Hescox and Douglas claim this is a pro-life issue and if we control CO2, multitudes of lives will be saved in the far distant future. But what about today? In addition to 1.2 billion people who have no electricity, another 2-3 billion in the world lack safe water and sewage. It is estimated 2 to 4 million people die each year because of the lack of these two necessities. What about taking a small portion of money wasted on green energy projects and building wells in Africa and supporting companies, like M-Kopa, who are building individual solar units?

Without question the primary purpose of the book is to seek the support of Christians for green energy. It is unfortunate that Hescox and Douglas did not present a balanced view. Rather than acknowledge there are serious questions about the effect of CO2 on the earth’s temperature, they chose to belittle the credibility of anyone who would challenge their position on manmade global warming.

What are their qualifications? Douglas earned a B.S. in meteorology and has been a television and radio meteorologist for some 35 years. Hescox, a former pastor and now CEO of the Evangelical Environmental Network, earned a Masters in Divinity and a B.S. in geosciences. These are respectable qualifications for their respective contributions to the book, but they are by no means extraordinary, and they pale into insignificance compared with eminently qualified scientists on the other side, whose character they impugn implicitly by referring to them as a body (not by name) as given to cherry-picking data, resorting to conspiracy theories and “dishonest misinformation,” and motivated by payoffs from fossil fuel corporations. Some, like them, are also dedicated Christians—like Dr. John Christy and Dr. Roy Spencer, who have received national and international recognition for their outstanding work developing a method of computing the temperature of the earth from satellite data, and Dr. David Legates, Dr. G. Cornelis van Kooten, Dr. Anthony Lupo, and more—not to mention myself. Did they consider the Ninth Commandment (“You shall not bear false witness against your neighbor.”) or Philippians 2:3 (“Do nothing from rivalry or conceit, but in humility count others more significant than yourselves.”) when they denigrated their brethren?
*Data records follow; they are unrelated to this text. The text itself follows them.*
Lemma map_get_elem m k v : NoDup (map_keys m) -> (k, v) ∈ m -> map_get m k = Some v.
Proof.
  induction m as [|[k0 v0] m IH]; simpl; [set_solver|].
  unfold map_keys; simpl. intros Hnd Hin. apply NoDup_cons in Hnd as [Hk0 Hnd].
  apply elem_of_cons in Hin as [[= -> ->]|Hin].
  - by rewrite bool_decide_true.
  - rewrite bool_decide_false; [by apply IH|].
    intros ->. apply Hk0. apply list_elem_of_fmap. by exists (k0, v).
Qed.

(** With distinct keys, [set] replaces exactly the entry of its key. *)
Lemma map_set_elem_NoDup m k v kv :
  NoDup (map_keys m) -> kv ∈ map_set k v m -> kv = (k, v) \/ (kv ∈ m /\ kv.1 <> k).
Proof.
  induction m as [|[k0 v0] m IH]; simpl; [set_solver|].
  unfold map_keys; simpl. intros Hnd Hin. apply NoDup_cons in Hnd as [Hk0 Hnd].
  case_bool_decide; subst.
  - apply elem_of_cons in Hin as [->|Hin]; [by left|right].
    split; [by right|]. intros Heq. apply Hk0, list_elem_of_fmap. by exists kv.
  - apply elem_of_cons in Hin as [->|Hin]; [right; split; [left|done]|].
    destruct (IH Hnd Hin) as [->|[? ?]]; [by left|right; split; [by right|done]].
Qed.

Lemma map_keys_NoDup_set m k v : NoDup (map_keys m) -> NoDup (map_keys (map_set k v m)).
Proof.
  intros Hnd. rewrite map_keys_set. case_bool_decide; [done|].
  apply NoDup_app; repeat split; [done| |apply NoDup_singleton]. set_solver.
Qed.
End JsMapFacts.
This prompts one final critique of Caring for Creation. A responsible book on the subject should have interacted significantly with contrary arguments. Yet electronic searches failed to find reference to a single prominent skeptic. It’s not difficult to find out who they are. A single article in Wikipedia lists 22 who challenge the accuracy of IPCC climate projections, 27 who argue that global warming is caused primarily by natural processes, 11 who say the cause of warming is unknown, and 4 who argue that whatever its cause global warming will have few negative consequences. Among these are several Nobel Prize winners (like Ivar Giaevar) and some of the most distinguished scientists in American history (like Frederick Seitz, S. Fred Singer, and Freeman Dyson). And these are just the most prominent. There are thousands of others. Surely Hescox and Douglas could have at least acknowledged the existence of some of these outstanding scientists who totally disagree with them and the experts they mention.
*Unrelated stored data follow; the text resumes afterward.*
(* ===== verification/Categories.v ===== *)
(** * The category lists of the Sankey diagram

    The [sources] and [targets] memos of [AlluvialDiagram.tsx] (the distinct
    values of the chosen source and target fields) and the [sortedSources] /
    [sortedTargets] orders of its render effect: tenure bands in band order,
    other values sorted as strings. *)

From S2P Require Import Prelude Survey.

Open Scope string_scope.

(** [.filter((value): value is string => typeof value === 'string' && value.length > 0)] *)
Definition keep_strings (l : list (option string)) : list string :=
  omap (fun v => match v with Some s => if String.eqb s "" then None else Some s | None => None end) l.

(** [YEARS_CATEGORIES.filter(cat => data.some(d => getValidYearsCategory(d.years_at_medtronic || 0) === cat))] *)
Definition present_bands (data : list SurveyResponse) : list string :=
  List.filter (fun cat =>
    existsb (fun d => String.eqb (getValidYearsCategory (or_zero (years_at_medtronic d))) cat) data)
    YEARS_CATEGORIES.

(** [Array.from(new Set(data.map(d => d[field]))).filter(...)] *)
Definition distinct_values (data : list SurveyResponse) (f : Field.t) : list string :=
  keep_strings (array_from_set (map (string_field f) data)).

(** The [sources] memo (lines 152-165). *)
Definition sources (data : list SurveyResponse) (currentSource : Field.t) : list string :=
  match data with
  | [] => []
  | _ =>
      match currentSource with
      | Field.years_at_medtronic => present_bands data
      | _ => distinct_values data currentSource
      end
  end.

(** The [targets] memo (lines 167-185): the same, sorted for other fields. *)
Definition targets (data : list SurveyResponse) (currentTarget : Field.t) : list string :=
  match data with
  | [] => []
  | _ =>
      match currentTarget with
      | Field.years_at_medtronic => present_bands data
      | _ => js_sort (distinct_values data currentTarget)
      end
  end.

(** [(a, b) => YEARS_CATEGORIES.indexOf(a) - YEARS_CATEGORIES.indexOf(b)] *)
Definition yearsIndex (s : string) : Z := js_indexOf YEARS_CATEGORIES s.

(** The copy-and-sort of the render effect: by band for tenure, [sort()]
    otherwise. *)
Definition sortFor (f : Field.t) (l : list string) : list string :=
  match f with
  | Field.years_at_medtronic => sort_by_key yearsIndex l
  | _ => js_sort l
  end.

(** [sortedSources] and [sortedTargets] of the render effect (lines 564-577). *)
Definition sortedSources (data : list SurveyResponse) (currentSource : Field.t) : list string :=
  sortFor currentSource (sources data currentSource).

Definition sortedTargets (data : list SurveyResponse) (currentTarget : Field.t) : list string :=
  sortFor currentTarget (targets data currentTarget).

(** The order a field's values are laid out in. *)
Definition field_order (f : Field.t) : string -> string -> Prop :=
  match f with
  | Field.years_at_medtronic => key_le yearsIndex
  | _ => str_le
  end.

(** ** Lemmas *)

Lemma keep_strings_elem l x : x ∈ keep_strings l <-> Some x ∈ l /\ x <> "".
Proof.
  unfold keep_strings. rewrite list_elem_of_omap. split.
  - intros ([s|] & Hs & Hx); [|done].
    destruct (String.eqb_spec s ""); [done|]. injection Hx as <-. done.
  - intros [Hx Hne]. exists (Some x). split; [done|].
    by destruct (String.eqb_spec x "").
Qed.

Lemma keep_strings_NoDup l : NoDup l -> NoDup (keep_strings l).
Proof.
  induction 1 as [|v l Hv Hl IH]; [constructor|].
  unfold keep_strings; simpl. fold (keep_strings l).
  destruct v as [s|]; [|done]. destruct (String.eqb s ""); [done|].
  constructor; [|done]. rewrite keep_strings_elem. naive_solver.
Qed.

Lemma distinct_values_elem data f x :
  x ∈ distinct_values data f <-> (exists d, d ∈ data /\ string_field f d = Some x) /\ x <> "".
Proof.
  unfold distinct_values. rewrite keep_strings_elem, array_from_set_elem, list_elem_of_fmap.
  naive_solver.
Qed.

Lemma distinct_values_NoDup data f : NoDup (distinct_values data f).
Proof. apply keep_strings_NoDup, array_from_set_NoDup. Qed.

Lemma present_bands_elem data x :
  x ∈ present_bands data <-> x ∈ YEARS_CATEGORIES /\ exists d, d ∈ data /\ accessor Field.years_at_medtronic d = Some x.
Proof.
  unfold present_bands. rewrite list_elem_of_In, filter_In, existsb_exists, <- list_elem_of_In. simpl.
  setoid_rewrite <- list_elem_of_In. setoid_rewrite String.eqb_eq.
  setoid_rewrite getValidYearsCategory_eq. naive_solver.
Qed.

Lemma present_bands_NoDup data : NoDup (present_bands data).
Proof. apply NoDup_ListNoDup, List.NoDup_filter, NoDup_ListNoDup, YEARS_CATEGORIES_NoDup. Qed.

Lemma years_band_not_empty s : s ∈ YEARS_CATEGORIES -> s <> "".
Proof. unfold YEARS_CATEGORIES. set_solver. Qed.

#[export] Hint Resolve distinct_values_NoDup present_bands_NoDup : medvis.

Lemma yearsIndex_inj x y :
  x ∈ YEARS_CATEGORIES -> y ∈ YEARS_CATEGORIES -> yearsIndex x = yearsIndex y -> x = y.
Proof.
  intros Hx Hy Hxy. unfold yearsIndex in *.
  pose proof (js_indexOf_nonneg _ _ Hx) as Hnx.
  destruct (Z_of_nat_complete _ Hnx) as [i Hi].
  apply js_indexOf_elem in Hi as Hix. rewrite Hxy in Hi. apply js_indexOf_elem in Hi.
  congruence.
Qed.

Lemma sources_elem data f x :
  x ∈ sources data f <-> (exists d, d ∈ data /\ accessor f d = Some x) /\ x <> "".
Proof.
  destruct data as [|d0 data']; [set_solver|].
  unfold sources. remember (d0 :: data') as data.
  destruct f; [|by rewrite distinct_values_elem..].
  rewrite present_bands_elem. split.
  - intros [Hy Hd]. split; [done|]. by apply years_band_not_empty.
  - intros [(d & Hd & Hacc) _]. split; [|eauto].
    simpl in Hacc. injection Hacc as <-. apply getYearsCategory_elem.
Qed.

Lemma targets_elem data f x :
  x ∈ targets data f <-> (exists d, d ∈ data /\ accessor f d = Some x) /\ x <> "".
Proof.
  rewrite <- sources_elem. destruct data as [|d0 data']; [done|].
  unfold targets, sources. destruct f; [done|by rewrite js_sort_Permutation..].
Qed.

Lemma sources_NoDup data f : NoDup (sources data f).
Proof. destruct data, f; simpl; auto using NoDup_nil_2 with medvis. Qed.

Lemma targets_NoDup data f : NoDup (targets data f).
Proof.
  destruct data, f; simpl; try rewrite js_sort_Permutation; auto using NoDup_nil_2 with medvis.
Qed.

Lemma accessor_years_elem d x :
  accessor Field.years_at_medtronic d = Some x -> x ∈ YEARS_CATEGORIES.
Proof. simpl. intros [= <-]. apply getYearsCategory_elem. Qed.

Lemma sortFor_Permutation f l : sortFor f l ≡ₚ l.
Proof. destruct f; simpl; auto using sort_by_key_Permutation with medvis. Qed.

Lemma sortFor_StronglySorted f l : StronglySorted (field_order f) (sortFor f l).
Proof. destruct f; simpl; auto using sort_by_key_StronglySorted with medvis. Qed.

Lemma sortFor_perm_eq f l1 l2 :
  (f = Field.years_at_medtronic -> forall x, x ∈ l1 -> x ∈ YEARS_CATEGORIES) ->
  l1 ≡ₚ l2 -> sortFor f l1 = sortFor f l2.
Proof.
  intros Hy Hp. destruct f; simpl; try by apply js_sort_perm_eq.
  apply sort_by_key_perm_eq; [|done]. intros x y Hx Hy'. apply yearsIndex_inj; auto.
Qed.

Lemma sources_perm data1 data2 f : data1 ≡ₚ data2 -> sources data1 f ≡ₚ sources data2 f.
Proof.
  intros Hp. apply NoDup_Permutation; [apply sources_NoDup..|].
  intros x. rewrite !sources_elem. by setoid_rewrite Hp.
Qed.

Lemma targets_perm data1 data2 f : data1 ≡ₚ data2 -> targets data1 f ≡ₚ targets data2 f.
Proof.
  intros Hp. apply NoDup_Permutation; [apply targets_NoDup..|].
  intros x. rewrite !targets_elem. by setoid_rewrite Hp.
Qed.

Lemma sources_years data x :
  x ∈ sources data Field.years_at_medtronic -> x ∈ YEARS_CATEGORIES.
Proof. rewrite sources_elem. intros [(d & _ & Hd) _]. by eapply accessor_years_elem. Qed.

Lemma targets_years data x :
  x ∈ targets data Field.years_at_medtronic -> x ∈ YEARS_CATEGORIES.
Proof. rewrite targets_elem. intros [(d & _ & Hd) _]. by eapply accessor_years_elem. Qed.

Lemma sortedSources_elem data f x :
  x ∈ sortedSources data f <-> (exists d, d ∈ data /\ accessor f d = Some x) /\ x <> "".
Proof. unfold sortedSources. by rewrite sortFor_Permutation, sources_elem. Qed.

Lemma sortedTargets_elem data f x :
  x ∈ sortedTargets data f <-> (exists d, d ∈ data /\ accessor f d = Some x) /\ x <> "".
Proof. unfold sortedTargets. by rewrite sortFor_Permutation, targets_elem. Qed.

Lemma sortedSources_NoDup data f : NoDup (sortedSources data f).
Proof. unfold sortedSources. rewrite sortFor_Permutation. apply sources_NoDup. Qed.

Lemma sortedTargets_NoDup data f : NoDup (sortedTargets data f).
Proof. unfold sortedTargets. rewrite sortFor_Permutation. apply targets_NoDup. Qed.

(** The node order of a Sankey column does not depend on the order of
    the records: permuting the data gives the same [sortedSources] and
    [sortedTargets] arrays, although [sources] itself follows the order in
    which values first occur. *)
Theorem sorted_nodes_order_independent data1 data2 f :
  data1 ≡ₚ data2 ->
  sortedSources data1 f = sortedSources data2 f /\ sortedTargets data1 f = sortedTargets data2 f.
Proof.
  intros Hp. unfold sortedSources, sortedTargets. split; apply sortFor_perm_eq.
  - intros ->. apply sources_years.
  - by apply sources_perm.
  - intros ->. apply targets_years.
  - by apply targets_perm.
Qed.

(** C16: a Sankey column lists every distinct non-empty value the field's
    accessor yields on the records, once each, in the field's order (band
    order for tenure, string order otherwise). *)
Theorem sortedSources_spec data f :
  NoDup (sortedSources data f) /\ StronglySorted (field_order f) (sortedSources data f) /\
  forall x, x ∈ sortedSources data f <-> (exists d, d ∈ data /\ accessor f d = Some x) /\ x <> "".
Proof.
  split_and!; [apply sortedSources_NoDup|apply sortFor_StronglySorted|apply sortedSources_elem].
Qed.

Lemma sorted_nodes_order_independent_witness :
  rev testChordMockData ≡ₚ testChordMockData /\
  sortedSources (rev testChordMockData) Field.motivation = sortedSources testChordMockData Field.motivation.
Proof.
  split; [symmetry; apply Permutation_rev|].
  apply (sorted_nodes_order_independent (rev testChordMockData) testChordMockData Field.motivation).
  symmetry; apply Permutation_rev.
Defined.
Their failure to grapple with opposing arguments exposes their book as an exercise in confirmation fallacy.

Neil L. Frank, Ph.D. (Meteorology) is a veteran atmospheric scientist of over 50 years’ service. He was the longest-serving Director of the National Hurricane Center (1974–1987) and Chief Meteorologist of KHOU-TV, the CBS affiliate in Houston, TX (1987–2007), and continues his study of climate change in his retirement. He is a Fellow of The Cornwall Alliance for the Stewardship of Creation.